But they're also pursuing a second, more audacious course. Physicists and engineers at Beijing's Tsinghua University have made the first great leap forward in a quarter century, building a new nuclear power facility that promises to be a better way to harness the atom: a pebble-bed reactor. A reactor small enough to be assembled from mass-produced parts and cheap enough for customers without billion-dollar bank accounts. A reactor whose safety is a matter of physics, not operator skill or reinforced concrete. And, for a bona fide fairy-tale ending, the pot of gold at the end of the rainbow is labeled hydrogen.

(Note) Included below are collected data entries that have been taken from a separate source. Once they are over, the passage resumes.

Lemma standard_url_sextet n k : (0 <= k)%Z -> standard_char (url_char (sextet n k)) = sextet n k.
Proof.
  intros Hk. unfold sextet. rewrite sextet_index by done. apply Ascii.eqb_eq.
  apply (alphabet_forall (fun p => Ascii.eqb (standard_char (url_char (char_at (Z.to_nat p) b64chars)))
                                     (char_at (Z.to_nat p) b64chars))).
  - vm_compute. reflexivity.
  - apply Z.mod_pos_bound. lia.
Qed.

(** Three bytes at a time. *)
Lemma string_ind3 (P : string -> Prop) :
  P "" -> (forall a, P (String a "")) -> (forall a b, P (String a (String b ""))) ->
  (forall a b c s, P s -> P (String a (String b (String c s)))) -> forall s, P s.
Proof.
  intros H0 H1 H2 H3 s. remember (String.length s) as n eqn:Hn. revert s Hn.
  induction n as [n IH] using lt_wf_ind. intros [|a [|b [|c s]]] ->; auto.
  apply H3. apply (IH (String.length s)); [cbn; lia|done].
Qed.

Lemma url_characters_back data :
  string_map standard_char (string_map url_char (encode_groups false data)) = encode_groups false data.
Proof.
  induction data as [|a|a b|a b c s IH] using string_ind3; [done| | |];
    cbn [encode_groups string_map]; rewrite !standard_url_sextet by done; [done|done|by rewrite IH].
Qed.

Lemma pad4_group c1 c2 c3 c4 s :
  pad4 (String c1 (String c2 (String c3 (String c4 s)))) =
  String c1 (String c2 (String c3 (String c4 (pad4 s)))).
Proof.
  unfold pad4. change (String.length (String c1 (String c2 (String c3 (String c4 s)))))
    with (4 + String.length s).
  replace ((4 + String.length s) mod 4) with (String.length s mod 4)
    by (rewrite Nat.add_comm; symmetry; apply (Nat.Div0.mod_add (String.length s) 1 4)).
  by destruct (String.length s mod 4) as [|[|[|k]]].
Qed.

Lemma pad4_encoded data : pad4 (encode_groups false data) = encode_groups true data.
Proof.
  induction data as [|a|a b|a b c s IH] using string_ind3; [done..|].
  cbn [encode_groups]. by rewrite pad4_group, IH.
Qed.

(** Base64 decodes what it encoded, for every byte string: the url alphabet
    without padding through the lenient decoder, which never fails, and the
    standard alphabet with padding through the strict one; the 32-bit accumulator
    of the decoders wraps around on longer texts and loses nothing. *)
Theorem base64_roundtrip data :
  base64url_decode (base64url_encode data) = data /\ base64_decode (base64_encode data) = Ok data.
Proof.
  split.
  - unfold base64url_decode, base64url_encode. rewrite url_characters_back, pad4_encoded.
    by rewrite (decode_encoded lenient_symbol lenient_value eq_refl).
  - apply (decode_encoded strict_symbol strict_value eq_refl).
Qed.

Lemma byte_val_inj a b : byte_val a = byte_val b -> a = b.
Proof. intros H. by rewrite <- (to_byte_val a), <- (to_byte_val b), H. Qed.

Lemma xor_all_zero a b r :
  String.length a = String.length b -> (0 <= r)%Z -> xor_all a b r = 0%Z <-> r = 0%Z /\ a = b.
Proof.
  revert b r. induction a as [|x a IH]; intros [|y b] r Hlen Hr; try done; cbn [xor_all].
  - naive_solver.
  - assert (0 <= Z.lxor (byte_val x) (byte_val y))%Z as Hx.
    { apply Z.lxor_nonneg. pose proof (byte_val_range x). pose proof (byte_val_range y). lia. }
    rewrite IH by (cbn in Hlen; lia || (apply Z.lor_nonneg; lia)).
    rewrite Z.lor_eq_0_iff, Z.lxor_eq_0_iff. split.
    + intros ((-> & ->%byte_val_inj) & ->). done.
    + intros (-> & [= -> ->]). done.
Qed.
(* ===== verification/CompensatingTransaction.v ===== *)
(** * Compensating transactions

    Models src/core/compensating_transaction.cpp: the undo log an adapter without
    native transactions keeps, and the rollback that calls the adapter back, entry
    by entry from the last.  The log is a [std::vector] the loop iterates over
    while the adapter it calls may append to it: the capacity of the vector is
    part of the state, and going on with an iterator or a reference an append has
    invalidated is undefined. *)

From stdpp Require Import relations.
From S2P Require Import Prelude CxxString CxxStd Store Json EntityHost Adapter.

Open Scope string_scope.

(** ** The log *)

Inductive UndoType := UNDO_CREATE | UNDO_UPDATE | UNDO_DELETE.
Record UndoOp := mkUndo {
  uo_type : UndoType; uo_entityName : string; uo_id : string; uo_data : json;
}.

(** The object, with the capacity of its vector. *)
Record CompTx := mkTx { undo_log_ : list UndoOp; capacity : nat; active_ : bool }.

#[export] Instance UndoType_eq_dec : EqDecision UndoType.
Proof. solve_decision. Defined.

Definition new_transaction : CompTx := mkTx [] 0 true.

(** [push_back]: a full vector moves to storage of twice its size. *)
Definition push_back (op : UndoOp) (t : CompTx) : CompTx :=
  mkTx (undo_log_ t ++ [op])%list
    (if Nat.eqb (length (undo_log_ t)) (capacity t) then Nat.max 1 (2 * capacity t) else capacity t)
    (active_ t).

Definition recordCreate (entityName id : string) (t : CompTx) : CompTx :=
  if active_ t then push_back (mkUndo UNDO_CREATE entityName id JNull) t else t.

Definition recordUpdate (entityName id : string) (previousData : json) (t : CompTx) : CompTx :=
  if active_ t then push_back (mkUndo UNDO_UPDATE entityName id previousData) t else t.

Definition recordDelete (entityName : string) (previousData : json) (t : CompTx) : Result CompTx :=
  if negb (active_ t) then Ok t
  else
    id ← match member previousData "id" with Some v => get_string v | None => Ok "" end;
    Ok (push_back (mkUndo UNDO_DELETE entityName id previousData) t).

Definition commit (t : CompTx) : CompTx := if active_ t then mkTx [] (capacity t) false else t.

(** ** Rollback

    The adapter's world holds the transaction object the rollback runs on. *)

Section Rollback.
Context {W : Type} `{!Adapter W} (get_tx : W -> option CompTx) (set_tx : option CompTx -> W -> W).

(** The call that undoes an entry, its answer dropped. *)
Definition undo (op : UndoOp) : Op W unit :=
  match uo_type op with
  | UNDO_CREATE => _ ← do_remove (uo_entityName op) (uo_id op); mret tt
  | UNDO_UPDATE => _ ← do_update (uo_entityName op) (uo_id op) (uo_data op); mret tt
  | UNDO_DELETE => _ ← do_create (uo_entityName op) (uo_data op); mret tt
  end.

(** Whether the call left the reverse iterator of base [i] and the reference to
    the entry before it useless: the storage moved, or an append invalidated the
    end of the vector while the iterator was there. *)
Definition invalidated (t : CompTx) (after : option CompTx) (i : nat) : bool :=
  match after with
  | None => true
  | Some t' =>
      negb (Nat.eqb (capacity t) (capacity t')) ||
      (negb (Nat.eqb (length (undo_log_ t)) (length (undo_log_ t'))) && Nat.eqb i (length (undo_log_ t)))
  end.

(** The loop from the reverse iterator of base [i] on, with the errors so far. *)
Fixpoint undo_loop (i : nat) (rollback_errors : Z) : Op W Z :=
  match i with
  | O => mret rollback_errors
  | S j => fun w =>
      match get_tx w with
      | None => (Undef, w)
      | Some t =>
          match undo_log_ t !! j with
          | None => (Undef, w)
          | Some op =>
              let '(r, w') := undo op w in
              if invalidated t (get_tx w') i then (Undef, w')
              else match r with
                   | Ok _ => undo_loop j rollback_errors w'
                   | Err _ => undo_loop j (rollback_errors + 1) w'
                   | r => (recast r, w')
                   end
          end
      end
  end.

Definition rollback : Op W bool := fun w =>
  match get_tx w with
  | None => (Undef, w)
  | Some t =>
      if negb (active_ t) then (Err (internal "CompensatingTransaction: not active"), w)
      else
        match undo_loop (length (undo_log_ t)) 0 w with
        | (Ok errors, w') =>
            let w' := set_tx (Some (mkTx [] (capacity t) false)) w' in
            if (0 <? errors)%Z
            then (Err (internal ("CompensatingTransaction: " +:+ (to_string errors +:+
                         " rollback operations failed"))), w')
            else (Ok true, w')
        | (r, w') => (recast r, w')
        end
  end.
End Rollback.

(** ** What rollback promises

    For an adapter that stores rows and does not write to the log by itself:
    its callers record what they did. *)

(** Every member of [m] is in [m']. *)
Definition covers (m m' : members) : Prop := forall k v, obj_get k m = Some v -> obj_get k m' = Some v.

Abbreviation cells := (gmap (string * string) members).

Section Contract.
Context {W : Type} `{!Adapter W} (get_tx : W -> option CompTx) (set_tx : option CompTx -> W -> W).

(** Rows by entity and identifier; the calls the rollback makes succeed when they
    apply, and touch no other row and no log. *)
Class TxStore := {
  cell : W -> cells;
  cell_set_tx : forall t w, cell (set_tx t w) = cell w;
  get_set_tx : forall t w, get_tx (set_tx t w) = t;
  cell_remove : forall w e id m, cell w !! (e, id) = Some m ->
    exists w', do_remove e id w = (Ok true, w') /\ get_tx w' = get_tx w /\
      cell w' = delete (e, id) (cell w);
  cell_update : forall w e id p m, cell w !! (e, id) = Some m ->
    exists a w' m', do_update e id (JObject p) w = (Ok a, w') /\ get_tx w' = get_tx w /\
      patched p m m' /\ cell w' = <[(e, id) := m']> (cell w);
  cell_create : forall w e id d, obj_get "id" d = Some (JString id) -> cell w !! (e, id) = None ->
    exists a w' m', do_create e (JObject d) w = (Ok a, w') /\ get_tx w' = get_tx w /\
      covers d m' /\ cell w' = <[(e, id) := m']> (cell w);
}.
Context `{!TxStore}.

(** One recorded step of the work inside the transaction, on rows and log. *)
Inductive forward : cells * list UndoOp -> cells * list UndoOp -> Prop :=
  | did_create c l e id m :
      c !! (e, id) = None ->
      forward (c, l) (<[(e, id) := m]> c, (l ++ [mkUndo UNDO_CREATE e id JNull])%list)
  | did_update c l e id p m m' :
      c !! (e, id) = Some m -> patched p m m' ->
      forward (c, l) (<[(e, id) := m']> c, (l ++ [mkUndo UNDO_UPDATE e id (JObject m)])%list)
  | did_delete c l e id m :
      c !! (e, id) = Some m -> obj_get "id" m = Some (JString id) ->
      forward (c, l) (delete (e, id) c, (l ++ [mkUndo UNDO_DELETE e id (JObject m)])%list).

(** The same rows, each with at least the members it had. *)
Definition restored (c c' : cells) : Prop := map_relation (fun _ => covers) (fun _ _ => False) (fun _ _ => False) c c'.

Lemma restored_refl c : restored c c.
Proof. intros i. destruct (c !! i); cbn; [by intros k v|done]. Qed.

Lemma restored_insert c c' i m m' : restored c c' -> covers m m' -> restored (<[i := m]> c) (<[i := m']> c').
Proof.
  intros Hr Hm j. destruct (decide (j = i)) as [->|Hne]; [by rewrite !lookup_insert_eq|].
  rewrite !lookup_insert_ne by done. apply Hr.
Qed.

Lemma restored_delete c c' i : restored c c' -> restored (delete i c) (delete i c').
Proof.
  intros Hr j. destruct (decide (j = i)) as [->|Hne]; [by rewrite !lookup_delete_eq|].
  rewrite !lookup_delete_ne by done. apply Hr.
Qed.

Lemma restored_Some c c' i m : restored c c' -> c !! i = Some m -> exists m', c' !! i = Some m' /\ covers m m'.
Proof. intros Hr Hm. specialize (Hr i). rewrite Hm in Hr. destruct (c' !! i); [eauto|done]. Qed.

Lemma restored_None c c' i : restored c c' -> c !! i = None -> c' !! i = None.
Proof. intros Hr Hm. specialize (Hr i). rewrite Hm in Hr. by destruct (c' !! i). Qed.

Lemma patched_covers p m m' : patched p m m' -> covers p m'.
Proof. intros Hp k v Hv. by rewrite (Hp k), Hv. Qed.

(** Undoing the last step. *)
Lemma undo_step c l c1 op w :
  forward (c, l) (c1, (l ++ [op])%list) -> restored c1 (cell w) ->
  exists w', undo op w = (Ok tt, w') /\ get_tx w' = get_tx w /\ restored c (cell w').
Proof.
  intros Hf Hr. inversion Hf as [c' l' e id m Hnone|c' l' e id p m m' Hm Hp|c' l' e id m Hm Hid]; subst;
    match goal with H : (_ ++ [_])%list = _ |- _ => apply app_inj_2 in H as [_ [= <-]]; [|done] end;
    unfold undo; cbn [uo_type uo_entityName uo_id uo_data].
  - destruct (restored_Some _ _ (e, id) m Hr) as (mw & Hmw & _); [by rewrite lookup_insert_eq|].
    destruct (cell_remove w e id mw Hmw) as (w' & Hrun & Htx & Hc). exists w'.
    split; [by rewrite (run_bind_ok _ _ _ _ _ Hrun)|]. split; [done|]. rewrite Hc.
    rewrite <- (delete_insert_id c (e, id) m Hnone). by apply restored_delete.
  - destruct (restored_Some _ _ (e, id) m' Hr) as (mw & Hmw & _); [by rewrite lookup_insert_eq|].
    destruct (cell_update w e id m mw Hmw) as (a & w' & m2 & Hrun & Htx & Hp2 & Hc). exists w'.
    split; [by rewrite (run_bind_ok _ _ _ _ _ Hrun)|]. split; [done|]. rewrite Hc.
    rewrite <- (insert_id c (e, id) m Hm), <- (insert_insert_eq c (e, id) m m').
    apply restored_insert; [done|by eapply patched_covers].
  - assert (cell w !! (e, id) = None) as Hnone by (eapply restored_None; [exact Hr|apply lookup_delete_eq]).
    destruct (cell_create w e id m Hid Hnone) as (a & w' & m2 & Hrun & Htx & Hp2 & Hc). exists w'.
    split; [by rewrite (run_bind_ok _ _ _ _ _ Hrun)|]. split; [done|]. rewrite Hc.
    rewrite <- (insert_delete_id c (e, id) m Hm). by apply restored_insert.
Qed.

Lemma invalidated_same t i : invalidated t (Some t) i = false.
Proof. unfold invalidated. by rewrite !Nat.eqb_refl. Qed.

Lemma undo_loop_restores c0 s :
  rtc forward (c0, []) s -> forall t rest w n,
    get_tx w = Some t -> undo_log_ t = (s.2 ++ rest)%list -> restored s.1 (cell w) ->
    exists w', undo_loop get_tx (length s.2) n w = (Ok n, w') /\ get_tx w' = Some t /\ restored c0 (cell w').
Proof.
  intros Hrun. pattern s. eapply (rtc_ind_r _ (c0, [])); [by intros t rest w n ? ? ?; exists w| |exact Hrun].
  clear s Hrun.
  intros [c l] [c1 l1] _ Hf IH t rest w n Ht Hlog Hr.
  assert (exists op, l1 = (l ++ [op])%list) as [op ->] by (inversion Hf; eauto). cbn [fst snd] in *.
  rewrite length_app, Nat.add_1_r. cbn [undo_loop]. rewrite Ht, Hlog, <- app_assoc. cbn [app]. rewrite list_lookup_middle by done.
  destruct (undo_step _ _ _ _ _ Hf Hr) as (w1 & -> & Htx & Hr1).
  rewrite Htx, Ht, invalidated_same. apply (IH t (op :: rest)); [congruence| |done].
  by rewrite Hlog, <- app_assoc.
Qed.

(** Rollback undoes a transaction: over an adapter that stores rows and leaves
    the log alone, whatever was created, updated and deleted since the transaction
    began, and recorded, rolling back succeeds, ends the transaction and leaves
    exactly the rows there were, each with every member and value it had. *)
Theorem rollback_restores c0 w t :
  get_tx w = Some t -> active_ t = true -> rtc forward (c0, []) (cell w, undo_log_ t) ->
  exists w', rollback get_tx set_tx w = (Ok true, w') /\ restored c0 (cell w') /\
    get_tx w' = Some (mkTx [] (capacity t) false).
Proof.
  intros Ht Hact Hrun. unfold rollback. rewrite Ht, Hact. cbn [negb].
  destruct (undo_loop_restores _ _ Hrun t [] w 0%Z) as (w' & Hl & Ht' & Hr);
    [done|by rewrite app_nil_r|apply restored_refl|].
  cbn [snd] in Hl. rewrite Hl. eexists. split; [done|]. by rewrite cell_set_tx, get_set_tx.
Qed.
End Contract.
Arguments TxStore : clear implicits.
Arguments TxStore {W _} get_tx set_tx.

(** ** A store in memory *)

(** Rows with the transaction of a caller that records what it does. *)
Abbreviation TxDb := (cells * option CompTx)%type.

Definition on_cells {A} (f : cells -> Result A * cells) : Op TxDb A := fun '(c, t) =>
  let '(r, c') := f c in (r, (c', t)).
Definition unsupported {A} : Op TxDb A := fail (internal "not supported").
#[export] Instance tx_adapter : Adapter TxDb := {|
  do_create e v := on_cells (fun c =>
    match string_member v "id", v with
    | Some id, JObject d => (Ok v, <[(e, id) := d]> c) | _, _ => (Err (validationError e), c) end);
  do_read e id := on_cells (fun c =>
    match c !! (e, id) with Some m => (Ok (JObject m), c) | None => (Err (notFound id), c) end);
  do_update e id v := on_cells (fun c =>
    match c !! (e, id), v with
    | Some m, JObject p => (Ok (JObject (merge p m)), <[(e, id) := merge p m]> c)
    | _, _ => (Err (notFound id), c) end);
  do_remove e id := on_cells (fun c =>
    match c !! (e, id) with Some _ => (Ok true, delete (e, id) c) | None => (Err (notFound id), c) end);
  do_upsert _ _ _ _ _ := unsupported; do_createMany _ _ := unsupported; do_updateMany _ _ _ := unsupported;
  do_deleteMany _ _ := unsupported; do_search := default_search; do_readIncludingSensitive _ _ := unsupported;
  do_list _ _ := unsupported; do_findFirst _ _ := unsupported; do_findByField _ _ _ := unsupported;
  do_getAvailableEntities := unsupported; do_getEntitySchema _ := unsupported; do_close := mret tt;
  supportsNativeTransactions := false; do_beginTransaction := default_transaction;
  do_commitTransaction := default_transaction; do_rollbackTransaction := default_transaction;
|}.

#[local] Program Instance tx_store : TxStore (snd : TxDb -> option CompTx) (fun t w => (w.1, t)) :=
  {| cell := fst |}.
Next Obligation. done. Qed.
Next Obligation. done. Qed.
Next Obligation. intros [c t] e id m Hm. cbn in *. rewrite Hm. by eexists. Qed.
Next Obligation.
  intros [c t] e id p m Hm. cbn in *. rewrite Hm. eexists _, _, (merge p m). split; [done|].
  split; [done|]. split; [apply merge_get|done].
Qed.
Next Obligation.
  intros [c t] e id d Hid Hnone. cbn in *. rewrite (proj2 (string_member_get d "id" id) Hid).
  eexists _, _, d. split; [done|]. split; [done|]. split; [by intros k v|done].
Qed.

Definition demo_user : members := build [("id", JString "1"); ("name", JString "ada")].
Definition demo_start : cells := {[("User", "1") := demo_user]}.
(** The user is renamed with a nickname added, then deleted, and another created. *)
Definition demo_renamed : members := merge [("nick", JString "a"); ("name", JString "lovelace")] demo_user.
Definition demo_new : members := build [("id", JString "2")].
Definition demo_log : list UndoOp :=
  [mkUndo UNDO_UPDATE "User" "1" (JObject demo_user); mkUndo UNDO_DELETE "User" "1" (JObject demo_renamed);
   mkUndo UNDO_CREATE "User" "2" JNull].
Definition demo_end : TxDb :=
  (<[("User", "2") := demo_new]> (delete ("User", "1") (<[("User", "1") := demo_renamed]> demo_start)),
   Some (mkTx demo_log 4 true)).

Lemma rollback_restores_witness :
  exists w', rollback (snd : TxDb -> option CompTx) (fun t w => (w.1, t)) demo_end = (Ok true, w') /\
    restored demo_start w'.1.
Proof.
  destruct (rollback_restores (snd : TxDb -> option CompTx) (fun t w => (w.1, t)) demo_start demo_end
    (mkTx demo_log 4 true)) as (w' & Hrun & Hr & _).
  - reflexivity.
  - reflexivity.
  - eapply rtc_l; [apply (did_update _ [] "User" "1" [("nick", JString "a"); ("name", JString "lovelace")]
      demo_user demo_renamed); [reflexivity|apply merge_get]|].
    eapply rtc_l; [apply (did_delete _ _ "User" "1" demo_renamed); reflexivity|].
    apply rtc_once, (did_create _ [mkUndo UNDO_UPDATE "User" "1" (JObject demo_user);
      mkUndo UNDO_DELETE "User" "1" (JObject demo_renamed)] "User" "2" demo_new). reflexivity.
  - exists w'. split; [exact Hrun|exact Hr].
Defined.

(** The undo of an update is an update with the previous members, so a member the
    update added stays. *)
Lemma added_member_stays :
  let w := (<[("User", "1") := demo_renamed]> demo_start,
            Some (mkTx [mkUndo UNDO_UPDATE "User" "1" (JObject demo_user)] 1 true)) : TxDb in
  let r := rollback (snd : TxDb -> option CompTx) (fun t w => (w.1, t)) w in
  r.1 = Ok true /\ (obj_get "nick" <$> r.2.1 !! ("User", "1")) = Some (Some (JString "a")).
Proof. vm_compute. split; reflexivity. Qed.
(** [if (compensating_tx_ && compensating_tx_->isActive()) record] *)
Definition active_tx (w : World) : option CompTx :=
  match compensating_tx_ w with Some t => if active_ t then Some t else None | None => None end.
Definition set_tx (t : option CompTx) (w : World) : World := mkWorld (rw_server w) t.
Definition recording (f : CompTx -> Result CompTx) : Op World unit := fun w =>
  match active_tx w with
  | None => (Ok tt, w)
  | Some t => match f t with Ok t' => (Ok tt, set_tx (Some t') w) | r => (recast r, w) end
  end.

(** [RedisValueSerializer]: a value that cannot be printed is an empty text. *)
Definition serialize (data : json) : string := default "" (dump_text data).
Definition deserialize (data : string) : Result json :=
  match parse data with
  | Some v => Ok v
  | None => Err (internal ("Failed to parse JSON: " +:+ parse_what data))
  end.

Definition schema_of (entityName : string) : Op World EntityDefinition :=
  match schemas !! entityName with
  | Some def => mret def
  | None => fail (notFound ("Entity schema not found: " +:+ entityName))
  end.

Definition no_row (entityName id : string) : Error :=
  notFound (entityName +:+ (" with id " +:+ (id +:+ " not found"))).

Definition generateId (entityName : string) : Op World string := fun w =>
  match exec (redis_incr (makeCounterKey entityName)) w with
  | (Ok n, w') => (Ok (to_string n), w')
  | (_, w') => (Ok "0", w')
  end.

Definition create (entityName : string) (data : json) : Op World json :=
  schema_of entityName;;
  id ← match member data "id" with
       | Some JNull | None => generateId entityName
       | Some v => of_result (get_string v)
       end;
  record ← of_result (assign_member data "id" (JString id));
  exec (redis_set (makeKey entityName id) (serialize record));;
  ignore (exec (redis_sadd (makeSetKey entityName) id));;
  recording (fun t => Ok (recordCreate entityName id t));;
  mret record.

Definition read (entityName id : string) : Op World json :=
  schema_of entityName;;
  value ← exec (redis_get (makeKey entityName id));
  match value with
  | None => fail (no_row entityName id)
  | Some text => of_result (deserialize text)
  end.

(** The members an iterator with keys goes through. *)
Definition key_values (data : json) : Result members :=
  match data with
  | JObject m => Ok m
  | JNull | JArray [] => Ok []
  | _ => Throw (json_error 207)
  end.

Fixpoint assign_all (record : json) (l : members) : Result json :=
  match l with [] => Ok record | (k, v) :: l => r ← assign_member record k v; assign_all r l end.

Definition update (entityName id : string) (data : json) : Op World json :=
  previous ← read entityName id;
  recording (fun t => Ok (recordUpdate entityName id previous t));;
  record ← of_result (l ← key_values data; assign_all previous l);
  exec (redis_set (makeKey entityName id) (serialize record));;
  mret record.

Definition remove (entityName id : string) : Op World bool :=
  (fun w => match active_tx w with
            | None => (Ok tt, w)
            | Some _ =>
                match read entityName id w with
                | (Ok oldData, w') => recording (recordDelete entityName oldData) w'
                | (Err _, w') => (Ok tt, w')
                | (r, w') => (recast r, w')
                end
            end);;
  deleted ← exec (redis_del (makeKey entityName id));
  reject_if (deleted =? 0)%Z (no_row entityName id);;
  ignore (exec (redis_srem (makeSetKey entityName) id));;
  mret true.

(** [RedisOperations::matchesFilter], of a filter of texts. *)
Definition matchesFilter (record : json) (filter : gmap string string) : bool :=
  bool_decide (map_Forall (fun k v => string_member record k = Some v) filter).

(** The loop of [list]: rows that cannot be read are passed over. *)
Fixpoint collect (entityName : string) (filter : gmap string string) (ids : list string) : Op World (list json) :=
  match ids with
  | [] => mret []
  | id :: ids => fun w =>
      match read entityName id w with
      | (Ok record, w') =>
          (rest ← collect entityName filter ids;
           mret (if bool_decide (filter = ∅) || matchesFilter record filter then record :: rest else rest)) w'
      | (Err _, w') => collect entityName filter ids w'
      | (r, w') => (recast r, w')
      end
  end.

(** [begin() + offset] with a negative offset, or an [int] out of range, is undefined. *)
Definition paginate (page limit : Z) (records : list json) : Result (list json) :=
  let total := Z.of_nat (length records) in
  if negb (in_int (page * limit)) then Undef
  else if (page * limit <? total)%Z then
    if (page * limit <? 0)%Z || negb (in_int (page * limit + limit)) then Undef
    else Ok (take (Z.to_nat (Z.min (page * limit + limit) total - page * limit))
               (drop (Z.to_nat (page * limit)) records))
  else Ok [].

Definition list_entities (entityName : string) (options : ListOptions) : Op World ListResult :=
  schema_of entityName;;
  ids ← exec (redis_smembers (makeSetKey entityName));
  records ← collect entityName (opt_filter options) ids;
  let limit := if (0 <? opt_limit options)%Z then opt_limit options else 100%Z in
  items ← of_result (paginate (opt_page options) limit records);
  mret (mkListResult items (Z.of_nat (length records)) (opt_page options) limit).

(** ** Bulk operations and queries *)

Fixpoint createMany (entityName : string) (records : list json) : Op World Z :=
  match records with
  | [] => mret 0%Z
  | record :: records => fun w =>
      match create entityName record w with
      | (Ok _, w') => (n ← createMany entityName records; mret (1 + n)%Z) w'
      | (Err _, w') => createMany entityName records w'
      | (r, w') => (recast r, w')
      end
  end.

A soft-spoken scientist named Qian Jihui has no doubt about what the smaller, safer, hydrogen-friendly design means for the future of nuclear power, in China and elsewhere. Qian is a former deputy director general with the International Atomic Energy Agency and an honorary president of the Nuclear Power Institute of China. He's a 67-year-old survivor of more than one revolution, which means he doesn't take the notion of upheaval lightly.

"Nobody in the mainstream likes novel ideas," Qian says. "But in the international nuclear community, a lot of people believe this is the future. Eventually, these new reactors will compete strategically, and in the end they will win. When that happens, it will leave traditional nuclear power in ruins."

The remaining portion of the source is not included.